Proving that $\sqrt{13+\sqrt{52}} - \sqrt{13}$ is irrational.

I'm trying to prove that a certain number is irrational. I've taken a number theory class, so I'm familiar with the proofs that $\sqrt{2}$ and $\sqrt{3}$ are irrational (assume it is rational, square both sides, and then arrive at a contradiction). However, I've tried this method with this number to no avail. This is the number in question:

$\frac{p}{q} = \sqrt{13+\sqrt{52}} - \sqrt{13}$

$\frac{{p}^{2}}{{q}^{2}} = (13+\sqrt{52}) - 2(\sqrt{13+\sqrt{52}})(\sqrt{13}) + 13$

$\frac{{p}^{2}}{{q}^{2}} = 26 + 2\sqrt{13} - 2\sqrt{169 + 13\sqrt{52}}$

Once I get here, it just seems that I've made the question more complicated, or that I'm taking the wrong approach, and have no clue how to move on. Any help would be appreciated. Many thanks.


Solution 1:

Let us assume $m = \sqrt{13 + \sqrt{52} } - \sqrt {13} $ as rational . Next we bring the $\sqrt {13} $ on the other side and then square both sides. This will give : $$ m^2 + 2\sqrt{13} m = \sqrt{52} $$ We rearrange terms and simplify $\sqrt{52} = 2 \sqrt{13} $ and get : $$ m^2 = 2 \sqrt{13} ( 1- m ) $$ Since we have assumed $m$ as rational , by closure $ m^2 $ and $ 2(1-m) $ are both rational but $\sqrt{13} $ is irrational . And it is not possible that we multiply a $\mathbf{non-zero}$ rational and an irrational number to get rational number , hence we arrive at a contradiction . Hence $m$ is irrational .

Based on comments below , we notice that $ m^2=0 $ will imply $m=1$ and similarly $1-m=0$ implies $ m=0 $ , and hence both are not possible .

Solution 2:

Per dxiv's comment, you can find the minimal polynomial of this number to be $x^4-52x^2+104x-52$; I did so with a computer program. By the rational roots theorem, the only possible rational roots of this polynomial are $\pm 1, \pm 2, \pm 4, \pm 13,\pm 26, \pm 52$. But none of these are actually roots of this polynomial and so it has no rational roots, a contradiction.

Solution 3:

Alternate way not using Rational root theorem:

We will only use the fact that $\sqrt{13}$ is irrational.

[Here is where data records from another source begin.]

Lemma compileSegment_static (p : Path) (unnamed : nat) (piece : string) :
  piece <> Wildcard p -> Index piece (Prefix p) = None ->
  compileSegment p unnamed piece = Ok (inl (staticSegment piece, unnamed)).
Proof.
  intros Hw Hi. unfold compileSegment.
  by rewrite (proj2 (String.eqb_neq _ _) Hw), Hi.
Qed.

Lemma compileSegments_then_wildcard (p : Path) (ps : list string) :
  (forall piece : string, piece ∈ ps ->
     piece <> Wildcard p /\ Index piece (Prefix p) = None) ->
  forall (unnamed : nat) (segs : list Segment),
  compileSegments p unnamed (ps ++ [Wildcard p]) segs
  = Ok (inl (segs ++ (staticSegment <$> ps)
                  ++ [wildcardSegment ("$" +:+ Itoa unnamed)])).
Proof.
  induction ps as [|piece ps IH]; intros Hps unnamed segs; simpl.
  - by rewrite compileSegment_wildcard.
  - destruct (Hps piece) as [Hw Hi]; [apply elem_of_cons; by left|].
    rewrite compileSegment_static by done.
    rewrite IH by (intros x Hx; apply Hps, elem_of_cons; by right).
    by rewrite <- app_assoc.
Qed.

Lemma matchFrom_more (sep : string) (seg : Segment) (rest : list Segment)
    (s : string) (d : matchDraft) :
  rest <> [] ->
  matchFrom sep (seg :: rest) s d
  = match Index s sep with
    | None => Ok None
    | Some k =>
        match accept seg d (takeS k s) with
        | Ok (Some d') => matchFrom sep rest (dropS (k + len sep) s) d'
        | Ok None => Ok None
        | Panic => Panic
        | OutOfFuel => OutOfFuel
        end
    end.
Proof. destruct rest; [done|]. intros _. apply matchFrom_cons. Qed.

Lemma matchFrom_static_then_wildcard (c : ascii) (key : string)
    (ps : list string) :
  (forall piece : string, piece ∈ ps -> Index piece (String c "") = None) ->
  forall (s : string) (d : matchDraft),
  matchFrom (String c "") ((staticSegment <$> ps) ++ [wildcardSegment key])
            s d
  = Ok (if HasPrefix s (eachThen (String c "") ps)
        then Some (set key (dropS (len (eachThen (String c "") ps)) s) d)
        else None).
Proof.
  set (sep := String c "").
  induction ps as [|piece ps IH]; intros Hfree s d.
  - cbn [fmap list_fmap app matchFrom Multiple eachThen foldr HasPrefix len].
    unfold accept. cbn [segMatch]. by rewrite dropS_0.
  - rewrite fmap_cons. cbn [app].
    rewrite matchFrom_more by (by destruct ps).
    assert (Hpiece : Index piece sep = None)
      by (apply Hfree, elem_of_cons; by left).
    assert (Hrest : forall x : string, x ∈ ps -> Index x sep = None)
      by (intros x Hx; apply Hfree, elem_of_cons; by right).
    change (eachThen sep (piece :: ps))
      with (piece +:+ sep +:+ eachThen sep ps).
    destruct (Index s sep) as [k|] eqn:Hk.
    + pose proof (Index_bound _ _ _ Hk) as Hb.
      pose proof (Index_Some _ _ _ Hk) as [Hocc _].
      assert (Hs : s = takeS k s +:+ sep +:+ dropS (k + len sep) s).
      { rewrite <- (takeS_dropS k s) at 1. f_equal.
        rewrite (HasPrefix_split _ _ Hocc) at 1. by rewrite dropS_add. }
      rewrite accept_static.
      destruct (String.eqb (takeS k s) piece) eqn:He.
      * apply String.eqb_eq in He. rewrite (IH Hrest).
        assert (Hl : len piece = k) by (rewrite <- He, len_takeS; lia).
        rewrite !len_app, Hl.
        replace (dropS (k + (len sep + len (eachThen sep ps))) s)
          with (dropS (len (eachThen sep ps)) (dropS (k + len sep) s))
          by (rewrite <- dropS_add; f_equal; lia).
        rewrite Hs at 3. rewrite He.
        by rewrite HasPrefix_app_same, HasPrefix_app_same.
      * apply String.eqb_neq in He.
        destruct (HasPrefix s (piece +:+ sep +:+ eachThen sep ps)) eqn:Hp;
          [|done].
        exfalso. apply He.
        apply HasPrefix_split in Hp. rewrite Hp in Hk.
        rewrite !app_assoc_s in Hk. unfold sep at 1 in Hk.
        rewrite app_cons, app_empty_l in Hk.
        rewrite (Index_app_free c piece _ Hpiece) in Hk.
        injection Hk as <-. rewrite Hp, !app_assoc_s. by rewrite takeS_app.
    + destruct (HasPrefix s (piece +:+ sep +:+ eachThen sep ps)) eqn:Hp;
        [|done].
      exfalso. apply HasPrefix_app_l in Hp as [_ Hp].
      apply HasPrefix_app_l in Hp as [Hp _].
      by rewrite (Index_None _ _ (len piece) Hk) in Hp.
Qed.

(** With the default options, a static pattern followed by a separator
    and the wildcard matches exactly the inputs that start with the
    static pattern and the separator, and the wildcard captures all that
    follows: for a pattern [base] none of whose pieces is the wildcard
    or holds a colon, [Compile] returns a path for [base/*] on which
    [Match] returns whether the input has the prefix [base/], and
    [FindSubmatch] returns the map of [$0] to the rest of the input, or
    [nil]; the path is left as it was. *)
Theorem trailing_wildcard_is_prefix (base s : string) (fuel : nat) :
  (forall piece : string, piece ∈ Split base "/" ->
     piece <> "*" /\ Index piece ":" = None) ->
  (length (Split base "/") + 1 < fuel)%nat ->
  exists p : Path,
    Compile (base +:+ "/*") [] = Ok (inl p) /\
    PathMatch fuel p s = Ok (HasPrefix s (base +:+ "/"), p) /\
    FindSubmatch fuel p s
    = Ok (if HasPrefix s (base +:+ "/")
          then Some {["$0" := dropS (len base + 1) s]} else None, p).
Proof.
  intros Hps Hf.
  set (ps := Split base "/") in *.
  set (segs := (staticSegment <$> ps) ++ [wildcardSegment "$0"]).
  set (p := withSegments segs (initialPath (base +:+ "/*"))).
  exists p.
  assert (Hc : Compile (base +:+ "/*") [] = Ok (inl p)).
  { unfold Compile. cbn [applyOptions Seperator].
    change (base +:+ "/*") with (base +:+ String "/" "*") at 2.
    rewrite (Split_app_char "/" base "*"). fold ps.
    change (Split "*" "/") with [Wildcard (initialPath (base +:+ "/*"))].
    rewrite compileSegments_then_wildcard by (intros; by apply Hps).
    done. }
  split; [done|].
  assert (Hw : wildcardOnlyLast (Segments p)).
  { intros j seg Hj Hs. simpl in Hj, Hs. unfold segs in Hj, Hs.
    rewrite length_app, length_fmap in Hj. simpl in Hj.
    rewrite lookup_app_l in Hs by (rewrite length_fmap; lia).
    rewrite list_lookup_fmap in Hs.
    destruct (ps !! j); [|done]. by injection Hs as <-. }
  assert (Hlen : (length (Segments p) < fuel)%nat).
  { simpl. unfold segs. rewrite length_app, length_fmap. simpl. lia. }
  assert (Hfree : forall piece : string, piece ∈ ps -> Index piece "/" = None)
    by (intros piece Hin; by apply (Split_free "/" ltac:(done) base)).
  assert (Hne : ps <> []) by (by apply Split_not_nil).
  assert (He : eachThen "/" ps = base +:+ "/").
  { rewrite eachThen_concat by done. unfold ps. by rewrite concat_Split. }
  assert (Hwalk : forall d : matchDraft,
    matchFrom "/" segs s d
    = Ok (if HasPrefix s (base +:+ "/")
          then Some (set "$0" (dropS (len base + 1) s) d) else None)).
  { intros d. unfold segs.
    rewrite (matchFrom_static_then_wildcard "/" "$0" ps Hfree), He.
    by rewrite len_app. }
  unfold PathMatch, FindSubmatch.
  rewrite !getMatch_matchFrom by done.
  cbn [Seperator Segments p withSegments initialPath pmatch pequalCheck orb].
  rewrite !Hwalk.
  destruct (HasPrefix s (base +:+ "/")); simpl; [|done].
  split; [done|]. by rewrite insert_empty.
Qed.

End TrailingWildcard.

(* ===================================================================== *)
(** * Queries between stored roles *)
(* ===================================================================== *)

Section RbacStored.

Import Rbac.

Context {Cache : Type}.
Variable cacheGet : string -> Cache -> option bool * Cache.
Variable cachePut : string -> bool -> Cache -> Cache.
Variable rangeOrder : gset string -> list string.

(** Between roles that are stored, the queries create nothing and so
    have nothing to remove: [HasLink] returns, with a nil error, and
    leaves the roles with all their edges, the recorded patterns and the
    settings as they were (only the cache of the sub-matcher may have
    changed); [GetRoles] and [GetUsers] return the names on the edges of
    the role and leave the manager as it was. *)
Theorem queries_between_stored_roles (fuel : nat) (name1 name2 : string)
    (rm : RoleManager Cache) :
  is_Some (allRoles rm !! name1) -> is_Some (allRoles rm !! name2) ->
  (Z.to_nat (maxHierarchyLevel rm) < fuel)%nat ->
  (exists (b : bool) (rm' : RoleManager Cache),
     HasLink Cache cacheGet cachePut rangeOrder fuel name1 name2 rm
     = Ok ((b, None), rm') /\
     allRoles rm' = allRoles rm /\ patternRoles rm' = patternRoles rm /\
     matcher rm' = matcher rm /\
     maxHierarchyLevel rm' = maxHierarchyLevel rm) /\
  GetRoles Cache cacheGet cachePut rangeOrder name1 rm
  = Ok ((getRoles rangeOrder (allRoles rm) name1, None), rm) /\
  GetUsers Cache cacheGet cachePut rangeOrder name1 rm
  = Ok ((getUsers rangeOrder (allRoles rm) name1, None), rm).
Proof.
  intros H1 H2 Hf. split_and!.
  - unfold HasLink, bind.
    destruct (sameOrMatch_Ok cacheGet cachePut name1 name2 rm)
      as (v & rm1 & -> & Hs1 & _).
    destruct v; [by exists true, rm1|].
    destruct Hs1 as (Ha & Hp & Hm & Hl).
    rewrite (getRole_loaded cacheGet cachePut rangeOrder name1 rm1)
      by (by rewrite Ha).
    rewrite (getRole_loaded cacheGet cachePut rangeOrder name2 rm1)
      by (by rewrite Ha).
    destruct (hasLinkHelper_Ok cacheGet cachePut rangeOrder fuel name2
                {[name1]} (maxHierarchyLevel rm1) rm1)
      as (b & rm2 & -> & Ha2 & Hp2 & Hm2 & Hl2); [by rewrite Hl|].
    exists b, rm2. simpl. split_and!; congruence.
  - unfold GetRoles, bind.
    by rewrite (getRole_loaded cacheGet cachePut rangeOrder name1 rm).
  - unfold GetUsers, bind.
    by rewrite (getRole_loaded cacheGet cachePut rangeOrder name1 rm).
Qed.

End RbacStored.

(* ===================================================================== *)
(** * A wildcard before the last segment *)
(* ===================================================================== *)

Section InnerWildcard.

Import Str Pathmatch.

Lemma tryPost_last (q : Segment) (x : string) :
  tryPost [q] [x] = if accepts q x then Accepted else Rejected.
Proof. reflexivity. Qed.

Lemma tryPost_last_more (q : Segment) (x y : string) (ys : list string) :
  tryPost [q] (x :: y :: ys) = if accepts q x then Final else Rejected.
Proof. reflexivity. Qed.

Lemma tryPost_short (q q2 : Segment) (post : list Segment) (x : string) :
  tryPost (q :: q2 :: post) [x] = Final.
Proof. reflexivity. Qed.

Lemma tryPost_step (q q2 : Segment) (post : list Segment) (x y : string)
    (ys : list string) :
  tryPost (q :: q2 :: post) (x :: y :: ys)
  = if accepts q x then tryPost (q2 :: post) (y :: ys) else Rejected.
Proof. reflexivity. Qed.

Let, $$a=\sqrt{13+\sqrt{52}} - \sqrt{13}, a>0$$

$$b=\sqrt{13+\sqrt{52}} + \sqrt{13}$$

Suppose that, $a$ is rational. Then we have:

$$b=a+2\sqrt{13}$$ is irrational.

This implies $$b^2=a^2+4a\sqrt {13}+52$$

is also irrational.

Then,

$$\begin{align}(a^2+b^2-52)^2&=(2a^2+4a\sqrt{13})^2\\ &=A+B \sqrt {13}.\end{align}$$

where $A,B\in\mathbb Q^{+}.$

This follows, $$(a^2+b^2-52)^2 \not \in\mathbb Q$$

Finally, we have

$$a^2+b^2=4\sqrt{13}+52$$

$$(a^2+b^2-52)^2 \in\mathbb Q$$

Thus, we get an obvious contradiction.